Both the line below containing "(** The buffers" and the line containing "(** The outcome", along with every line between them, should be repeated exactly; no other line belongs in the answer.

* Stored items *
-- Opening Marker --
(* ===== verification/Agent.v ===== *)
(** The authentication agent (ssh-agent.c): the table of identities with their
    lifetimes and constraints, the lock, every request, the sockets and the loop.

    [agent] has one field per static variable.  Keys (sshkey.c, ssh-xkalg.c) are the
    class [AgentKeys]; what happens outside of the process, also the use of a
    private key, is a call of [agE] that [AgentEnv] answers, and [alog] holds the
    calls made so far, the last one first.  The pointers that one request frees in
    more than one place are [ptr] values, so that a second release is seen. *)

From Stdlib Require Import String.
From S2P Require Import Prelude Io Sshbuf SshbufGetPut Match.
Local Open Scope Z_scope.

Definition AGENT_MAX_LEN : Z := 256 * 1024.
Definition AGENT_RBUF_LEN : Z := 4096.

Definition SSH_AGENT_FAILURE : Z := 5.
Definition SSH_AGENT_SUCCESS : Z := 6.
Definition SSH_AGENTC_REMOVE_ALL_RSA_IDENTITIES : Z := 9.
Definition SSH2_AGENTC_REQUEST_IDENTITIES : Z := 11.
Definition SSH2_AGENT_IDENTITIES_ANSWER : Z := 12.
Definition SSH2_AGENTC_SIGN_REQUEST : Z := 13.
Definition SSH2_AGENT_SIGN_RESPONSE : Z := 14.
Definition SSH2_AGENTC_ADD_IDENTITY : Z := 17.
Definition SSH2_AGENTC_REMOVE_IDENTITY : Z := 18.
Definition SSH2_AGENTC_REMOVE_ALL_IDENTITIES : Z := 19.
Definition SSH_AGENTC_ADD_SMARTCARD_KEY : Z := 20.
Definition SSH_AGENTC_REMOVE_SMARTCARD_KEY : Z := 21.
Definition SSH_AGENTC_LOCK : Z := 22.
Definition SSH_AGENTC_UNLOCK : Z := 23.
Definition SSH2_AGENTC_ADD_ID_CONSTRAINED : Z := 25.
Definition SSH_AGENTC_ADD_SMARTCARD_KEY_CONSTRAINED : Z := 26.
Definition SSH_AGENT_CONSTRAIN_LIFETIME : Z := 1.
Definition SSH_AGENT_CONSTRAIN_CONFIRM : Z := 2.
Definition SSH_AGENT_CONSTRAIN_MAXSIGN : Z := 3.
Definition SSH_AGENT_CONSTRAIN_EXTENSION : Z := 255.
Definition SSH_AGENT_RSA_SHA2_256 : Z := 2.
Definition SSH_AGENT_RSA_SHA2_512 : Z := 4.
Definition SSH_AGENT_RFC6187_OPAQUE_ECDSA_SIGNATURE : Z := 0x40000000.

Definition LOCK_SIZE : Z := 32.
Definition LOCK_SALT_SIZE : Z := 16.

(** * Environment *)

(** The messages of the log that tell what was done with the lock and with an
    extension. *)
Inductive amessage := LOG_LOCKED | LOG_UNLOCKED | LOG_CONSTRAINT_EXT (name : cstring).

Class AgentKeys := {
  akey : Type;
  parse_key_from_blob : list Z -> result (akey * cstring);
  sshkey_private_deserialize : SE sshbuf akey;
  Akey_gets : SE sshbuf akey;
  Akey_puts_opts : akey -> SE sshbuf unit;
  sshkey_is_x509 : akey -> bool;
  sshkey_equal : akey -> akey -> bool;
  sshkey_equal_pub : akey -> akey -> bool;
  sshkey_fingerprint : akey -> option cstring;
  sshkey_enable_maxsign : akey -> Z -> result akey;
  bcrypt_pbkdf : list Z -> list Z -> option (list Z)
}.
-- Closing Marker --
-- Opening Marker --
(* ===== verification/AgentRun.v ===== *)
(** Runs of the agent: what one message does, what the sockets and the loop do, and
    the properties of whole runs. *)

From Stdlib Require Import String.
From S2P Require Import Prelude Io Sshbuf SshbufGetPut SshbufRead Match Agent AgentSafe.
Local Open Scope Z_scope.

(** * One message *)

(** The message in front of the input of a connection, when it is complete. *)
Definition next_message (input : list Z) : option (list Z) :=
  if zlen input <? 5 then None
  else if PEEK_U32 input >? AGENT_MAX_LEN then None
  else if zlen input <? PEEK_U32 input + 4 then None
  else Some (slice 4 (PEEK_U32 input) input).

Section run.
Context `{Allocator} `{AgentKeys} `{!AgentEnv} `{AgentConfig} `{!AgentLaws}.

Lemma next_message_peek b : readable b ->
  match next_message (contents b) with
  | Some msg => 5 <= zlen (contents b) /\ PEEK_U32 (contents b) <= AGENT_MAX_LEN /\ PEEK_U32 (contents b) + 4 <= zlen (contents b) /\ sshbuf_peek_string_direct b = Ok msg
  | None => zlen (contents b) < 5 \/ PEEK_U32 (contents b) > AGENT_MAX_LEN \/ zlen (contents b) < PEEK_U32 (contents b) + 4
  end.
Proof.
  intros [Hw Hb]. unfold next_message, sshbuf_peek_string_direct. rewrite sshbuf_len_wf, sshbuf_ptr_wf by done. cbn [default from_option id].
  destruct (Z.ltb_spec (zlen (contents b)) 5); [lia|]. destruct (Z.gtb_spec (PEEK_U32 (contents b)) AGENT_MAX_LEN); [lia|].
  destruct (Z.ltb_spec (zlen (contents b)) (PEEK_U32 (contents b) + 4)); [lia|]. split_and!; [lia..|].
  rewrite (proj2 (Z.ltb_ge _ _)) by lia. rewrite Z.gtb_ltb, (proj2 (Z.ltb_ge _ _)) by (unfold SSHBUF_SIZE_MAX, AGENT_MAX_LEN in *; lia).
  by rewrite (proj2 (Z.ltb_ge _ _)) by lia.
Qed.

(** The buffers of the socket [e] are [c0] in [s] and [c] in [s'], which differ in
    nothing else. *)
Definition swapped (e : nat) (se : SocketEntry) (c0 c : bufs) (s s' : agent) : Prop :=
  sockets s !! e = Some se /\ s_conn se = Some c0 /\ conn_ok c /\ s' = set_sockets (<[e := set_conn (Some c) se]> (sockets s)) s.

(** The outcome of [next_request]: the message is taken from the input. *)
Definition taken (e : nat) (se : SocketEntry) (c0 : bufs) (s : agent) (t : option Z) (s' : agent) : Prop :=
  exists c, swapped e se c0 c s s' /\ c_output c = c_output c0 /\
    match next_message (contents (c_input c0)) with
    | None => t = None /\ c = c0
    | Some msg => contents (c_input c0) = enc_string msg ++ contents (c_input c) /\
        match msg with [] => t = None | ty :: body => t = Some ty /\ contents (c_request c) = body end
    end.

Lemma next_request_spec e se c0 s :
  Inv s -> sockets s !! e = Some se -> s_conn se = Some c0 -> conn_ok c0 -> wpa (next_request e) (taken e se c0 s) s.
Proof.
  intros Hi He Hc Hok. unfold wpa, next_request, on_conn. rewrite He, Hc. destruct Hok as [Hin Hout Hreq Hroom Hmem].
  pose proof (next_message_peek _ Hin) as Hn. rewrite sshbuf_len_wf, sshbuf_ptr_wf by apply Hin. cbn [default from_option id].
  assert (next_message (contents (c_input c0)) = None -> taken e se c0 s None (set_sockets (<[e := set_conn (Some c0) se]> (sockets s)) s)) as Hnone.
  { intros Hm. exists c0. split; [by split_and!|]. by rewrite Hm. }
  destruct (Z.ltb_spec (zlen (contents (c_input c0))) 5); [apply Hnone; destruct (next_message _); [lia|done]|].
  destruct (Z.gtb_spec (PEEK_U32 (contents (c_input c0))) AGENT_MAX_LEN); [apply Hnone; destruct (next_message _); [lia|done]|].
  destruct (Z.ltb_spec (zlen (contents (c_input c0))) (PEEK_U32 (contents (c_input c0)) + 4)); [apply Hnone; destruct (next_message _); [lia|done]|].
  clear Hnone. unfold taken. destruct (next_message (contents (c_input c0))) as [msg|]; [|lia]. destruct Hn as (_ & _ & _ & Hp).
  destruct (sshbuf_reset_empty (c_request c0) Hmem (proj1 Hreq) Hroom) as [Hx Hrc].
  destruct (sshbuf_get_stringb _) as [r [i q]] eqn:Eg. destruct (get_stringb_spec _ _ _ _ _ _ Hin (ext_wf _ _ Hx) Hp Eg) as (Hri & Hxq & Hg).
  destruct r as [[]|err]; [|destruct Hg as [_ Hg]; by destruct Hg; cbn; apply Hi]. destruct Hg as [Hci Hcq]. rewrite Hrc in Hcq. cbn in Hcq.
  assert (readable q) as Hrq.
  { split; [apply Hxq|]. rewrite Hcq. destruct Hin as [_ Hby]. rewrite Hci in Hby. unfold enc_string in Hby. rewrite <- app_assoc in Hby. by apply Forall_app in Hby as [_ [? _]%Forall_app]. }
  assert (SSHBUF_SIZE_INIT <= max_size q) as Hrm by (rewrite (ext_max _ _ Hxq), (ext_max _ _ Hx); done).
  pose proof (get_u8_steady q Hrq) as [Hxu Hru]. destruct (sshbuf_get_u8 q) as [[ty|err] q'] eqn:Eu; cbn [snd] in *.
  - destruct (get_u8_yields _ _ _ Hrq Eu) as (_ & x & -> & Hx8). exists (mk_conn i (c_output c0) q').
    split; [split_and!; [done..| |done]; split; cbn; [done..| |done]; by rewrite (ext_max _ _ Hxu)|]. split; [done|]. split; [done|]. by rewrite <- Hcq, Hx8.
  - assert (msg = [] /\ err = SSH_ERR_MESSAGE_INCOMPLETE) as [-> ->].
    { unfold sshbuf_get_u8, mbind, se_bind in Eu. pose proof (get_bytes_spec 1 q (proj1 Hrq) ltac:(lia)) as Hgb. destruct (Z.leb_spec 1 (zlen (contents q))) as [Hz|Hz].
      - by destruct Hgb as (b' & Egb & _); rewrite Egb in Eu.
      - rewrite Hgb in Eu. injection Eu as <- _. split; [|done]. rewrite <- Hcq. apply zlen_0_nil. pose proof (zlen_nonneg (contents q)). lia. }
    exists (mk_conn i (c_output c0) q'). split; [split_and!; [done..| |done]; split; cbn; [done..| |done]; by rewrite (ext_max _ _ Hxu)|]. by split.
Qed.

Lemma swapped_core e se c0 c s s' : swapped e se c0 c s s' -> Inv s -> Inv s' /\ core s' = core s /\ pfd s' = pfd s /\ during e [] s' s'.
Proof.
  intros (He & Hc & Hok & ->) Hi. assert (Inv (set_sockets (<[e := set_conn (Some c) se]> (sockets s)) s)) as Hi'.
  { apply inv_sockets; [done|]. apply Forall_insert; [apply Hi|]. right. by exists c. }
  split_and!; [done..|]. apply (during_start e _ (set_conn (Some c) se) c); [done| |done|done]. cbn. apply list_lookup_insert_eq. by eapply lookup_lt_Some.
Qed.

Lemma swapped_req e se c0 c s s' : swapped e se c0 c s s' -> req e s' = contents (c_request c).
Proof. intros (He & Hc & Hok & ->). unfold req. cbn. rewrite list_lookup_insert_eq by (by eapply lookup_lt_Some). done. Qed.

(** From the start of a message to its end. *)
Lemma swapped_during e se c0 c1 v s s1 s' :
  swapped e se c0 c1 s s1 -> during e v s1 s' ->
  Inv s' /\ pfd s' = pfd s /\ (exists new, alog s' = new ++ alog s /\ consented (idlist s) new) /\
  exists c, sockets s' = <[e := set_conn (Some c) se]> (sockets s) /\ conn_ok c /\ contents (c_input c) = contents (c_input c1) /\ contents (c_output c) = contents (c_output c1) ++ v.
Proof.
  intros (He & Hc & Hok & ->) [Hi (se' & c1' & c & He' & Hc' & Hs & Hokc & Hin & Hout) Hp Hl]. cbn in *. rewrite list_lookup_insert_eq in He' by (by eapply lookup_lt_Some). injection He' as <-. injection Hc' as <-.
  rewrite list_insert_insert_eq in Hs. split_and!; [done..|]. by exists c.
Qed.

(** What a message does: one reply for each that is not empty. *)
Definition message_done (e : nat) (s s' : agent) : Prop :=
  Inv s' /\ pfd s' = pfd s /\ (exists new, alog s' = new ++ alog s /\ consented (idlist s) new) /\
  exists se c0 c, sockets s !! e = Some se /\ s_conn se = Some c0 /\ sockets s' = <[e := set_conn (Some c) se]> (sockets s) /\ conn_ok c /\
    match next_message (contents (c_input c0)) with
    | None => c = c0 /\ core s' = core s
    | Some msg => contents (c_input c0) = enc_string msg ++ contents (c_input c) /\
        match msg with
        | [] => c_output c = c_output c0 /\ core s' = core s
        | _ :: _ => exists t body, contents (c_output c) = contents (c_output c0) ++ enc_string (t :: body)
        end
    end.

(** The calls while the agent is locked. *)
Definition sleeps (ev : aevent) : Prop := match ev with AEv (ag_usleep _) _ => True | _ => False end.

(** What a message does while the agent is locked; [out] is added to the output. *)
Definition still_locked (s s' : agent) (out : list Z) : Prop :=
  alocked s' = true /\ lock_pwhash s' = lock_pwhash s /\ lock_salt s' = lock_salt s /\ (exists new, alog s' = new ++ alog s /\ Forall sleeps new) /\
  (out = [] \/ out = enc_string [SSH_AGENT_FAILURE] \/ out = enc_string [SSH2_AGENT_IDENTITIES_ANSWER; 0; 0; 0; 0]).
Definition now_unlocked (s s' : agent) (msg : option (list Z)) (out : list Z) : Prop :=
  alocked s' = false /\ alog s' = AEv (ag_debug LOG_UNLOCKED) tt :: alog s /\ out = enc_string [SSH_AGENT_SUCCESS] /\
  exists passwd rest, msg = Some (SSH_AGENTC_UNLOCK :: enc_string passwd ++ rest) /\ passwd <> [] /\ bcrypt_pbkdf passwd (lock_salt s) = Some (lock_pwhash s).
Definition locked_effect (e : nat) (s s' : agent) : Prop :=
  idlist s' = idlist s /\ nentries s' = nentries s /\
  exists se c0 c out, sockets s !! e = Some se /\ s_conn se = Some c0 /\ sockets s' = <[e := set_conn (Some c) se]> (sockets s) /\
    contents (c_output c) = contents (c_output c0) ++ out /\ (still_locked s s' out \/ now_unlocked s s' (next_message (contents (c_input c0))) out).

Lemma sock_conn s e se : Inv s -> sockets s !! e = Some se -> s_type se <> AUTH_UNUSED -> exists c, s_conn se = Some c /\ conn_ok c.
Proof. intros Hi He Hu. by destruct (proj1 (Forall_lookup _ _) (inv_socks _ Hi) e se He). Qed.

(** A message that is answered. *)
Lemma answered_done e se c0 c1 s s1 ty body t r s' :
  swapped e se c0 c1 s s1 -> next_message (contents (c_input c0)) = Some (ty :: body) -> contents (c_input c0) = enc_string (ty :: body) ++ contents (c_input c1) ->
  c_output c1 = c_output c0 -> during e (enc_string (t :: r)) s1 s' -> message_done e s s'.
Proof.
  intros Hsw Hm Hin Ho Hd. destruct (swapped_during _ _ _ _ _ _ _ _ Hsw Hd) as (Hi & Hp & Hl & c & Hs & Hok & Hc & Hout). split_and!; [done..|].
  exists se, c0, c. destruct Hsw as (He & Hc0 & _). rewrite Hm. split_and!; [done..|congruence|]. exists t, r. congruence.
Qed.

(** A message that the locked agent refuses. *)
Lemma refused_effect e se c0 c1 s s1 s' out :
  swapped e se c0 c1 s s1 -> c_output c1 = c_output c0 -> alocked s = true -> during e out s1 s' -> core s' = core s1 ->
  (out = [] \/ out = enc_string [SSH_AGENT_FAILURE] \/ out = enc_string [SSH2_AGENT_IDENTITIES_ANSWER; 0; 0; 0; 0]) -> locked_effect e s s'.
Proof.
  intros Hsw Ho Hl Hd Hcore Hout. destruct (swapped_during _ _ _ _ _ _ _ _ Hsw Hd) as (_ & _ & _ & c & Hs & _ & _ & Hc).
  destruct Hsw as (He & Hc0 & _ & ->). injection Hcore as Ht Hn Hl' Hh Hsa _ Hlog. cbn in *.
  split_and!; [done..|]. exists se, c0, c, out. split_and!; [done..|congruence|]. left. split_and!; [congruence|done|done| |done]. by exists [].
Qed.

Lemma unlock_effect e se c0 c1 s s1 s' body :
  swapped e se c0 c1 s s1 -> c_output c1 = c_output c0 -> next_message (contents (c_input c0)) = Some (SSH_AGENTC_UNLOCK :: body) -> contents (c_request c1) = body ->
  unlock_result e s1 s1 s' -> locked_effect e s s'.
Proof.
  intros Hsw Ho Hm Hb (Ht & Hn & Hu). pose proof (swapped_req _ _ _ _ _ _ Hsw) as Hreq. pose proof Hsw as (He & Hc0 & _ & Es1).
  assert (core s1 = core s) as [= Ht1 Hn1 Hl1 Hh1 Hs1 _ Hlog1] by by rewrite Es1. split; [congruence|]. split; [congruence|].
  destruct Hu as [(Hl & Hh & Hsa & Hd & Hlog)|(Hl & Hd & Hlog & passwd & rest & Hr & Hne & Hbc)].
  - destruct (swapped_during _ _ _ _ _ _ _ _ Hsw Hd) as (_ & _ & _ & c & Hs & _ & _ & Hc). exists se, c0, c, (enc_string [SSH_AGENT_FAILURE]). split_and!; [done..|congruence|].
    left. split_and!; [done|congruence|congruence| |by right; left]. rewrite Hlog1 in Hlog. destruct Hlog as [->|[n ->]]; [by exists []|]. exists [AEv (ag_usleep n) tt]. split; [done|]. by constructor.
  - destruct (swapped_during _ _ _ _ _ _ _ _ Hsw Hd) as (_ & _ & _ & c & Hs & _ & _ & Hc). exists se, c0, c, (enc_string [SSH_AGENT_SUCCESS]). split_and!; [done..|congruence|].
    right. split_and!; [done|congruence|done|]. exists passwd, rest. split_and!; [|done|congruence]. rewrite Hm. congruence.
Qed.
-- Closing Marker --
* FINAL ANSWER *
(** The buffers of the socket [e] are [c0] in [s] and [c] in [s'], which differ in
    nothing else. *)
Definition swapped (e : nat) (se : SocketEntry) (c0 c : bufs) (s s' : agent) : Prop :=
  sockets s !! e = Some se /\ s_conn se = Some c0 /\ conn_ok c /\ s' = set_sockets (<[e := set_conn (Some c) se]> (sockets s)) s.

(** The outcome of [next_request]: the message is taken from the input. *)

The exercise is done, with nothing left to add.